Wooden Skull Headdress Item Number: 05.588.7366 from the Brooklyn Museum

Description

The object, in the shape of a skull, was carved from a single, hollowed out piece of wood. Its lower jaw is missing. With four nails, the skull, without its lower jaw, was attached to a metal disk with a dome-shaped center. The object is in stable and fair condition. There is a repaired crack on the proper left side of the back of the skull as well as a repaired splinter at the proper right side of the lower edge. At the top of the skull on the proper right side, there is a large circular wooden plug.

Credit Line

Museum Expedition 1905, Museum Collection Fund

Label

Skull imagery is usually associated with the Tánis (Hamatsa) ceremony practiced by the Heiltsuk and Kwakwawa’wakw people. Young males are initiated into the community during a four-part ritual in which they are symbolically transformed from flesh-eating cannibals, a state equated with death, into well-behaved members of society.
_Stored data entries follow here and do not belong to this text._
Lemma sound_append_file (path text : string) :
  P (AppendFile path text) = true -> sound P (append_file path text).
Proof.
  intros HP.
  apply (sound_emit P _ (Ok tt)
           (fun w => set_files
                       (<[path := default "" (files w !! path) +:+ text]>
                          (files w)) w) HP).
  - now intros w.
  - intros e; discriminate.
Qed.

Lemma sound_lift {A : Type} (r : (string * string) + A) :
  sound P (lift r).
Proof.
  destruct r as [[cls msg]|a]; [|apply sound_ret].
  apply sound_raise. discriminate.
Qed.

Lemma sound_create_message (api_key text : string) :
  P (ApiCall text) = true -> sound P (create_message X api_key text).
Proof.
  intros HP w. unfold create_message.
  destruct (messages_create X api_key text) as [[cls msg]|content].
  - apply (sound_emit P _ (Raise (Exception cls msg)) (fun w => w) HP).
    + now intros w'.
    + intros e [= <-]. discriminate.
  - apply (sound_emit P _ (Ok content) (fun w => w) HP).
    + now intros w'.
    + intros e; discriminate.
Qed.

Lemma sound_subprocess_run (cmd : string) (check : bool) :
  P (Run cmd) = true -> sound P (subprocess_run X cmd check).
Proof.
  intros HP w. unfold run_spec, subprocess_run.
  destruct (shell X cmd (files w)) as [p fs] eqn:E.
  destruct (check && negb (returncode p =? 0)%Z).
  - refine (sound_emit P _ (Raise _) (fun w => set_files fs w) HP _ _ w).
    + now intros w'.
    + intros e [= <-]. discriminate.
  - refine (sound_emit P _ (Ok p) (fun w => set_files fs w) HP _ _ w).
    + now intros w'.
    + intros e; discriminate.
Qed.

Context (Hout : forall ev, is_output ev = true -> P ev = true).

Lemma sound_run_command (cmd : string) (check : bool) :
  P (Run cmd) = true -> sound P (run_command X cmd check).
Proof.
  intros HP. unfold run_command.
  apply sound_bind; [now apply sound_print, Hout | intros _].
  apply sound_bind; [now apply sound_subprocess_run | intros p].
  destruct (negb (returncode p =? 0)%Z && check).
  - apply sound_bind; [now apply sound_print, Hout | intros _].
    apply sound_sys_exit.
  - apply sound_ret.
Qed.

End Policy.

End ScriptFacts.

(** ** The steps against the policies *)

Module Steps.
Import Runs RunsFacts ScriptFacts.

Ltac allows_output :=
  let ev := fresh "ev" in
  let H := fresh "H" in
  intros ev H; destruct ev; first [discriminate H | reflexivity].

Ltac sound_unfold :=
  unfold get_current_version, get_pr_details, analyze_version_bump,
    update_package_json, update_changelog, commit_and_push,
    publish_extension, create_git_tag.

(** Splits [sound P m], for a concrete policy [P], along the structure
    of [m]; the leaves are evaluations of the policy. *)
Ltac sound_steps :=
  repeat (cbv beta; first
    [ apply sound_ret
    | apply sound_sys_exit
    | apply sound_getenv
    | apply sound_getenv_default
    | apply sound_lift
    | apply sound_print; reflexivity
    | apply sound_print_exc; reflexivity
    | apply sound_read_file; reflexivity
    | apply sound_write_file; reflexivity
    | apply sound_append_file; reflexivity
    | apply sound_create_message; reflexivity
    | apply sound_run_command; [allows_output | reflexivity]
    | apply sound_try; [|intros ?]
    | apply sound_bind; [|intros ?]
    | match goal with
      | |- sound _ (if ?c then _ else _) => destruct c
      | |- sound _ (match ?x with _ => _ end) => destruct x
      end ]).

Ltac sound_auto := sound_unfold; sound_steps.

(** One step of a run that returned: [H] says that a sequence returned,
    [R] that its first world is reached under a policy; afterwards [H] is
    about the rest of the sequence and [R] about the world after the first
    step. *)
Ltac advance H R :=
  let a := fresh "a" in
  let w1 := fresh "w" in
  let Hs := fresh "Hs" in
  apply bind_ok in H; destruct H as (a & w1 & Hs & H);
  apply (reach_step _ _ _ _ _ _ R) in Hs; [|sound_auto];
  clear R; rename Hs into R.

Section WithExternals.
Context (X : Externals).

Lemma aborts_bind_l {A B : Type} (P : event -> bool) (m : M A)
    (f : A -> M B) (w : World) :
  aborts P m w -> aborts P (m ≫= f) w.
Proof.
  intros (Henv & Hev & e & Hr & He). unfold aborts, run_spec.
  rewrite bind_run. destruct (m w) as [[a|e'] w1]; simpl in *;
    [discriminate |].
  injection Hr as ->.
  split; [exact Henv |]. split; [exact Hev |]. now exists e.
Qed.

Lemma aborts_exit {A : Type} (P : event -> bool) (line : string)
    (w : World) :
  P (Print line) = true -> aborts P (print line;; @sys_exit A 1) w.
Proof.
  intros HP. split; [reflexivity |]. split.
  - exists [Print line]. split; [reflexivity | now constructor].
  - exists (SystemExit 1). split; [reflexivity | discriminate].
Qed.

(** An aborted [main] is a process that ends with a non-zero status;
    the traceback of the interpreter is output. *)
Lemma script_aborts (P : event -> bool) (w : World) :
  (forall ev, is_output ev = true -> P ev = true) ->
  aborts P (main X) w ->
  (script X w).1 <> 0%Z /\
  environ (script X w).2 = environ w /\
  exists evs, trace (script X w).2 = trace w ++ evs /\
              Forall (fun ev => P ev = true) evs.
Proof.
  intros Hout (Henv & (evs & Htr & Hev) & e & Hr & He). unfold script.
  destruct (main X w) as [[[]|e'] w1]; simpl in *; [discriminate |].
  injection Hr as ->.
  destruct e as [code|cmd rc out err|cls msg]; simpl.
  - split; [exact He |]. split; [exact Henv |]. now exists evs.
  - split; [discriminate |]. split; [exact Henv |].
    eexists (evs ++ [_]). rewrite Htr, List.app_assoc.
    split; [reflexivity |]. apply Forall_app. split; [exact Hev |].
    constructor; [now apply Hout | constructor].
  - split; [discriminate |]. split; [exact Henv |].
    eexists (evs ++ [_]). rewrite Htr, List.app_assoc.
    split; [reflexivity |]. apply Forall_app. split; [exact Hev |].
    constructor; [now apply Hout | constructor].
Qed.

(** The decision step, case by case. *)
Lemma analyze_run (current_version : string) (pr_details : PrDetails)
    (w : World) :
  let api_key := environ w !! "ANTHROPIC_API_KEY" in
  let text := prompt X current_version pr_details in
  analyze_version_bump X current_version pr_details w =
    if not_ api_key
    then (Raise (SystemExit 1),
          emit (Print "Error: ANTHROPIC_API_KEY environment variable not set")
            w)
    else
      match messages_create X (fstr api_key) text with
      | inl (cls, msg) =>
          (Raise (SystemExit 1),
           emit (Traceback cls msg)
             (emit (Print ("Error calling Claude API: " +:+ msg))
                (emit (ApiCall text) w)))
      | inr content =>
          let w1 :=
            emit (Print ("Claude response: " +:+ content))
              (emit (ApiCall text) w) in
          match model_validate_json X content with
          | inl (cls, msg) =>
              (Raise (SystemExit 1),
               emit (Traceback cls msg)
                 (emit (Print ("Error calling Claude API: " +:+ msg)) w1))
          | inr r =>
              (Ok (version_bump r, new_version r, changelog_entry r), w1)
          end
      end.
Proof.
  intros api_key text.
  unfold analyze_version_bump, getenv. rewrite bind_run. fold api_key.
  destruct (not_ api_key); [reflexivity |].
  unfold try_except, create_message. rewrite bind_run. fold text.
  destruct (messages_create X (fstr api_key) text) as [[cls msg]|content];
    [reflexivity |].
  cbn zeta. rewrite !bind_run. unfold print at 1. cbv beta iota.
  rewrite !bind_run.
  destruct (model_validate_json X content) as [[cls msg]|r];
    reflexivity.
Qed.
The skull thus symbolizes the rebirth of initiates as they come back from the dead. Skull items such as those seen here are sometimes used during the final stages of the ceremony: ritual feeding of the skull, possibly using special ceremonial spoons, precedes a ceremonial meal for the initiates, and the officiating medicine man might wear a skull headdress.


La imaginería de calaveras está usualmente relacionada con la ceremonia Tanis (Hamatsa) practicada por la gente Heiltsuk y Kwakwaka’wakw. Los hombres jóvenes son iniciados a la comunidad durante un ritual de cuatro etapas en el cual son transformados simbólicamente de caníbales devoradores de carne, a miembros con buen comportamiento dentro de la sociedad. La calavera simboliza el renacimiento de los iniciados cuando regresan de entre los muertos. Artículos de calaveras como los que se ven aquí son a veces usados durante las últimas etapas de la ceremonia: antes de la comida ceremonial para los iniciados, se alimenta ritualmente a la calavera, posiblemente con cucharas ceremoniales, y el hombre medicina que oficia dicha ceremonia puede llevar un tocado de calavera.